Thankfully, a moment of remembrance for all those who have died from the coronavirus also saw a moving mention of the slain Israeli athletes in the ever bloodied 1972 Games in Munich, Germany. The first official tribute to those terrible September days nearly 50 years ago was promptly followed by a moment of silence that saw almost all the onlookers stand in honor “of all those we have lost,” as the stadium announcer said.

Honesty, in a solemn and deridingly far too lumbering opening ceremony, the moment of silence and a single dancer spotlighted in the middle of the massive stadium was probably the most emotional and oddly exuberant portion of the morning.
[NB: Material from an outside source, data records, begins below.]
(** * EGL314 photo booth: the upload subsystem and the file naming of
    [EGL314proj.py], embedded in Rocq.

    The program is a thin layer over external libraries (pydrive2, cv2, PIL,
    rembg, tkinter).  Those are not part of the program: they are taken as an
    interface [Env] over an opaque world [W] (remote service, credential
    store, local file system, camera).  Every call into that interface either
    returns or raises, and changes the world as it likes.  The program itself
    (the classes [DriveManager], [AsyncUploader] and [PhotoBoothPython]) is
    translated statement by statement into a state-and-exception monad, and
    every external call it issues is recorded in a trace.

    Conventions of the model:
    - an exception is an instance of Python's [Exception]; [print] and plain
      attribute assignments do not raise;
    - the two threads interleave at the level of whole method calls of the UI
      thread and of the steps of the worker loop ([get], [_upload_file],
      [task_done]); [queue.Queue] is a list of items with its count of
      unfinished tasks;
    - waiting (the timeouts of [get] and [join]) shows in the trace as an
      event with the timeout the source passes, not as elapsed time;
    - paths follow POSIX; Tk geometry calls and attributes that are written
      but never read are left out. *)

From Stdlib Require Import List String Ascii Bool Arith ZArith Lia.
From Stdlib Require Import Decimal DecimalNat DecimalString.
Import ListNotations.
Open Scope string_scope.
Set Warnings "-register-all".

(** ** Python values, exceptions, results *)

Inductive pyval : Type :=
| VNone
| VStr (s : string)
| VList (l : list pyval)
| VDict (d : list (string * pyval)).

Definition pydict := list (string * pyval).

(** [exn] stands for the instances of Python's [Exception], the class the
    program's [except Exception] clauses catch. *)
Inductive exn : Type := Exception (cls : string) (msg : string).

Definition str_exn (e : exn) : string :=
  match e with Exception _ msg => msg end.

Definition KeyError (k : string) : exn := Exception "KeyError" ("'" ++ k ++ "'").
Definition ValueError (msg : string) : exn := Exception "ValueError" msg.

Inductive res (A : Type) : Type :=
| Ok (a : A)
| Raise (e : exn).
Arguments Ok {A} a.
Arguments Raise {A} e.

Definition is_Ok {A} (r : res A) : bool :=
  match r with Ok _ => true | Raise _ => false end.

Definition raised {A} (r : res A) : option exn :=
  match r with Ok _ => None | Raise e => Some e end.

Fixpoint py_str (v : pyval) : string :=
  match v with
  | VNone => "None"
  | VStr s => s
  | VList l => "[" ++ concat ", " (map py_str l) ++ "]"
  | VDict d =>
      "{" ++ concat ", "
        (map (fun kv => match kv with (k, x) => "'" ++ k ++ "': " ++ py_str x end) d)
      ++ "}"
  end.

Fixpoint dict_get (d : pydict) (k : string) : option pyval :=
  match d with
  | [] => None
  | (k', v) :: rest => if String.eqb k' k then Some v else dict_get rest k
  end.

(** ** os.path (POSIX flavour) *)

Fixpoint after_last_slash (s : string) : option string :=
  match s with
  | EmptyString => None
  | String c rest =>
      match after_last_slash rest with
      | Some b => Some b
      | None => if Ascii.eqb c "/" then Some rest else None
      end
  end.

Definition basename (p : string) : string :=
  match after_last_slash p with Some b => b | None => p end.

Fixpoint ends_with_slash (s : string) : bool :=
  match s with
  | EmptyString => false
  | String c EmptyString => Ascii.eqb c "/"
  | String _ rest => ends_with_slash rest
  end.

Definition path_join (a b : string) : string :=
  match b with
  | String "/" _ => b
  | _ => if orb (String.eqb a "") (ends_with_slash a) then a ++ b else a ++ "/" ++ b
  end.

(** Python's [str(n)] for a non-negative [int]. *)
Definition str_int (n : nat) : string := NilZero.string_of_uint (Nat.to_uint n).

(** ** The state-and-exception monad *)

Definition M (S A : Type) : Type := S -> S * res A.

Definition ret {S A} (a : A) : M S A := fun s => (s, Ok a).

Definition bind {S A B} (m : M S A) (k : A -> M S B) : M S B :=
  fun s => match m s with
           | (s', Ok a) => k a s'
           | (s', Raise e) => (s', Raise e)
           end.

Definition raise {S A} (e : exn) : M S A := fun s => (s, Raise e).

(** [try: m except Exception as e: h e] *)
Definition try_except {S A} (m : M S A) (h : exn -> M S A) : M S A :=
  fun s => match m s with
           | (s', Ok a) => (s', Ok a)
           | (s', Raise e) => h e s'
           end.

Declare Scope py_scope.
Delimit Scope py_scope with py.
Notation "x <- m ;; k" := (bind m (fun x => k))
  (at level 61, m at next level, right associativity) : py_scope.
Notation "m ;; k" := (bind m (fun _ => k))
  (at level 61, right associativity) : py_scope.
Open Scope py_scope.

(** ** External calls and the trace *)

(** A [GoogleDrive] handle and a Drive file object (a dict of metadata). *)
Inductive Drive : Type := GoogleDrive (id : nat).
Definition DriveFile := pydict.

(** An image object (PIL), written as the expression that produced it: the
    pixels are the libraries' business, the provenance is the program's. *)
Inductive image : Type :=
| Opened (path : string)
| RGBA (i : image)
| Resized (i : image)
| NoBg (i : image)
| Composite (background foreground : image).

Inductive call : Type :=
| C_GoogleAuth
| C_LoadCredentialsFile (f : string)
| C_LocalWebserverAuth
| C_Refresh
| C_Authorize
| C_SaveCredentialsFile (f : string)
| C_GoogleDrive
| C_ListFile (param : pydict)
| C_CreateFile (metadata : pydict)
| C_SetContentFile (path : string)
| C_Upload (file : DriveFile)
| C_InsertPermission (perm : pydict)
| C_cap_read
| C_imwrite (fname : string)
| C_Image_open (path : string)
| C_convert_RGBA (img : image)
| C_resize (img : image)
| C_remove (img : image)
| C_alpha_composite (background foreground : image)
| C_makedirs (dir : string)
| C_save (img : image) (path : string)
| C_display_image (img : image)
| C_thumbnail_button (bg_path : string)
| C_display_qr_code (url : pyval).

Inductive event : Type :=
| EvCall (c : call) (exc : option exn)
| EvExists (path : string) (found : bool)
| EvPut (item : option string)
| EvGet (item : option string)
| EvEmpty (timeout : nat)
| EvUploadFile (file_path : string)
| EvTaskDone
| EvJoin (timeout : nat).

(** The interface of the external collaborators over a world [W]. *)
Class Env (W : Type) : Type := {
  os_path_exists : string -> W -> bool;
  (* pydrive2.auth.GoogleAuth; the auth object lives in the world *)
  sdk_GoogleAuth : W -> W * res unit;
  sdk_LoadCredentialsFile : string -> W -> W * res unit;
  gauth_credentials_is_None : W -> bool;
  gauth_access_token_expired : W -> bool;
  sdk_LocalWebserverAuth : W -> W * res unit;
  sdk_Refresh : W -> W * res unit;
  sdk_Authorize : W -> W * res unit;
  sdk_SaveCredentialsFile : string -> W -> W * res unit;
  (* pydrive2.drive.GoogleDrive and pydrive2.files.GoogleDriveFile *)
  sdk_GoogleDrive : W -> W * res Drive;
  sdk_ListFile_GetList : Drive -> pydict -> W -> W * res (list DriveFile);
  sdk_CreateFile : Drive -> pydict -> W -> W * res DriveFile;
  sdk_SetContentFile : string -> DriveFile -> W -> W * res DriveFile;
  sdk_Upload : DriveFile -> W -> W * res DriveFile;
  sdk_InsertPermission : pydict -> DriveFile -> W -> W * res DriveFile;
  (* cv2, PIL, rembg, os, tkinter, qrcode: each returns or raises; the
     program ignores the value cv2.imwrite returns *)
  cap_read : W -> W * bool;
  cv2_imwrite : string -> W -> W * res unit;
  Image_open : string -> W -> W * res unit;
  Image_convert_RGBA : image -> W -> W * res unit;
  Image_resize : image -> W -> W * res unit;
  rembg_remove : image -> W -> W * res unit;
  Image_alpha_composite : image -> image -> W -> W * res unit;
  os_makedirs : string -> W -> W * res unit;
  Image_save : image -> string -> W -> W * res unit;
  tk_display_image : image -> W -> W * res unit;
  tk_thumbnail_button : string -> W -> W * res unit;
  tk_display_qr_code : pyval -> W -> W * res unit;
  (* sys._MEIPASS when frozen, else os.path.abspath(".") *)
  base_path : W -> string
}.

Section Model.
Context {W : Type} {E : Env W}.

(** ** Process state: the world, the [DriveManager] singleton, stdout, trace *)

Record State : Type := mkState {
  world : W;
  _drive : option Drive;
  _authenticated : bool;
  stdout : list string;
  trace : list event
}.

Definition set_world (w : W) (st : State) : State :=
  mkState w (_drive st) (_authenticated st) (stdout st) (trace st).
Definition set__drive (d : option Drive) (st : State) : State :=
  mkState (world st) d (_authenticated st) (stdout st) (trace st).
Definition set__authenticated (b : bool) (st : State) : State :=
  mkState (world st) (_drive st) b (stdout st) (trace st).
Definition add_stdout (line : string) (st : State) : State :=
  mkState (world st) (_drive st) (_authenticated st) (stdout st ++ [line]) (trace st).
Definition add_event (e : event) (st : State) : State :=
  mkState (world st) (_drive st) (_authenticated st) (stdout st) (trace st ++ [e]).

Definition print (line : string) : M State unit :=
  fun st => (add_stdout line st, Ok tt).

Definition assign_drive (d : option Drive) : M State unit :=
  fun st => (set__drive d st, Ok tt).
Definition assign_authenticated (b : bool) : M State unit :=
  fun st => (set__authenticated b st, Ok tt).

(** An external call: the world moves, the call and its outcome are traced. *)
Definition ext {A} (c : call) (f : W -> W * res A) : M State A :=
  fun st => match f (world st) with
            | (w', r) => (add_event (EvCall c (raised r)) (set_world w' st), r)
            end.

Definition read {A} (f : W -> A) : M State A :=
  fun st => (st, Ok (f (world st))).

Definition path_exists (p : string) : M State bool :=
  fun st => let b := os_path_exists p (world st) in
            (add_event (EvExists p b) st, Ok b).

(** [d[k]] on a dict. *)
Definition getitem {S} (d : pydict) (k : string) : M S pyval :=
  match dict_get d k with
  | Some v => ret v
  | None => raise (KeyError k)
  end.

(** ** class DriveManager *)

Definition _initialize_drive : M State unit :=
  try_except
    (ext C_GoogleAuth sdk_GoogleAuth ;;
     try_except
       (found <- path_exists "mycreds.txt" ;;
        if found then
          ext (C_LoadCredentialsFile "mycreds.txt") (sdk_LoadCredentialsFile "mycreds.txt") ;;
          print "thing has been loaded"
        else
          print "[!] mycreds.txt not found")
       (fun e => print ("[!] Failed to load credentials: " ++ str_exn e)) ;;
     no_credentials <- read gauth_credentials_is_None ;;
     (if no_credentials then
        print "[i] No credentials found, starting authentication..." ;;
        ext C_LocalWebserverAuth sdk_LocalWebserverAuth
      else
        expired <- read gauth_access_token_expired ;;
        if expired then
          print "[i] Token expired, refreshing..." ;;
          ext C_Refresh sdk_Refresh
        else
          ext C_Authorize sdk_Authorize) ;;
     ext (C_SaveCredentialsFile "mycreds.txt") (sdk_SaveCredentialsFile "mycreds.txt") ;;
     drive <- ext C_GoogleDrive sdk_GoogleDrive ;;
     assign_drive (Some drive) ;;
     assign_authenticated true ;;
     print "[✓] Google Drive connection established")
    (fun e =>
       print ("[!] Failed to initialize Google Drive: " ++ str_exn e) ;;
       assign_drive None ;;
       assign_authenticated false).
(** The copy constructor has no handler and does not delegate, so no
    destructor runs when it exits by an exception.  When the construction
    of the element at position [j] throws and [j > 0] is a multiple of the
    node capacity, the tail node of the copy is full at that moment: the
    exception leaves the constructor with the first [j] elements copied,
    in nodes that stay allocated beside the untouched chain of [other]. *)
Theorem copy_ctor_throw_keeps_nodes other segs (j m : nat) fs' (fuel : nat) :
  wf NodeMaxSize other segs → (0 < j < length (flat segs))%nat →
  Z.of_nat j = Z.of_nat m * NodeMaxSize → (j < fuel)%nat →
  ∃ s' segs',
    copy_ctor NodeMaxSize fuel other
      (mkState None None 0 (mem other) (replicate j false ++ true :: fs')) = Throw s' ∧
    wf NodeMaxSize s' segs' ∧
    flat segs' = take j (flat segs) ∧
    faults s' = fs' ∧
    Z.of_nat (length segs') = Z.of_nat m ∧
    (∀ p, p ∈ segs'.*1 → p ∉ segs.*1) ∧
    dom (mem s') = dom (mem other) ∪ list_to_set (segs'.*1) ∧
    wf NodeMaxSize
      (mkState (head_ other) (tail_ other) (size_ other) (mem s') (faults other)) segs.
Proof.
  intros Hwf Hj Hm Hfuel. pose proof Hwf as (HC & Hd & Hnd & Hsz & Hszlt).
  set (fs := replicate j false ++ true :: fs').
  destruct (copy_loop_prefix (head_ other) (tail_ other) segs j fuel 0
              (mkState None None 0 (mem other) fs) [] (cbegin other))
    as (s1 & segs1 & it1 & Hrun & Hwf1 & Hflat1 & Hdisj1 & Hdo1 & Hadv1 & Hf1 & _ & Hdom1
        & Hpk1);
    try done.
  - split; [done|]. split; [done|]. split; [constructor|]. split; [done|].
    cbn. unfold size_modulus. lia.
  - intros p Hp. by apply elem_of_nil in Hp.
  - lia.
  - cbn [advance]. by rewrite cbegin_head.
  - cbn [faults]. unfold fs. rewrite take_app_length' by (by rewrite length_replicate).
    by apply Forall_replicate.
  - lia.
  - lia.
  - cbn [Nat.add mem faults] in *.
    specialize (Hpk1 (packed_nil NodeMaxSize)).
    assert (faults s1 = true :: fs') as Hf1'.
    { rewrite Hf1. unfold fs. by rewrite drop_app_length' by (by rewrite length_replicate). }
    assert (length (flat segs1) = j) as Hlj.
    { rewrite Hflat1, length_take. lia. }
    assert (segs1 ≠ []) as Hne.
    { intros ->. cbn in Hlj. lia. }
    pose proof (fseg_enumerates NodeMaxSize (proj2 HC) _ _ _ (dseg_fseg _ _ _ _ _ _ _ Hdo1)) as Hen.
    destruct (Hen j ltac:(lia)) as (it0 & Hadv0 & Hlt & _).
    rewrite Hadv1 in Hadv0. injection Hadv0 as <-.
    destruct Hlt as [Hnend Hderef]; [lia|].
    destruct (lookup_lt_is_Some_2 (flat segs) j) as [x Hx]; [lia|].
    rewrite Hx in Hderef.
    destruct (packed_full_tail s1 segs1 m Hwf1 Hpk1 Hne) as (segs0 & t & xs & -> & Hfull).
    { by rewrite Hlj. }
    pose proof (push_back_full_throw_run s1 segs0 t xs x fs' Hwf1 Hfull Hf1') as Hthrow.
    exists (with_faults fs' s1), (segs0 ++ [(t, xs)]). split_and!; try done.
    + unfold copy_ctor. rewrite Hrun.
      destruct (fuel - j)%nat as [|f] eqn:Hfj; [lia|].
      cbn [copy_loop]. rewrite Hnend.
      eapply run_bind; [unfold read_iter; by rewrite Hderef|].
      apply run_bind_throw. exact Hthrow.
    + pose proof (packed_length _ _ _ _ Hpk1) as Hpl.
      rewrite Hlj in Hpl. rewrite length_app. cbn [length]. nia.
Qed.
With Few Fans In Attendance At Tokyo Olympics, NBCU Sees Opportunity In Sounds Amid The Silence

Otherwise, while full of ingenuity and a fitting display of the depth of the host nation’s culture and history and some great tap dancing by Kazunori Kumagai, today’s opening ceremony was a made for TV event not truly ready for primetime or the early morning. As the competing nations plodded out waving their respective flags, NBC constantly cut to Team USA on the bus to the stadium and Guthrie offered another self-described “fun fact,” the pomp reeked more of contractual obligations than a celebration.

Now, NBC’s awkward live broadcast was the first of many opening ceremony presentations over the next 24 hours for the Molly Solomon executive produced Olympics.

Perhaps the lack of chemistry between the trivia and statistics blathering Tirico and Guthrie will be smoothed out with the full bells and whistles of the primetime version later today. Certainly athlete backstories galore and the pre-show presence of Dwayne Johnson, and Hamilton star Leslie Odom Jr. will inject some adrenaline into the proceedings, appropriately or not.

“Finally we are all here together,” IOC chief Bach proclaimed to light applause in the late Tokyo evening in a protracted welcoming speech. “We are always stronger together,” the 1976 Olympic gold medal fencer insisted, attempting to paper over the prominent cracks in the facade.

Maybe stronger together, maybe not — only the Games and the coronavirus will tell.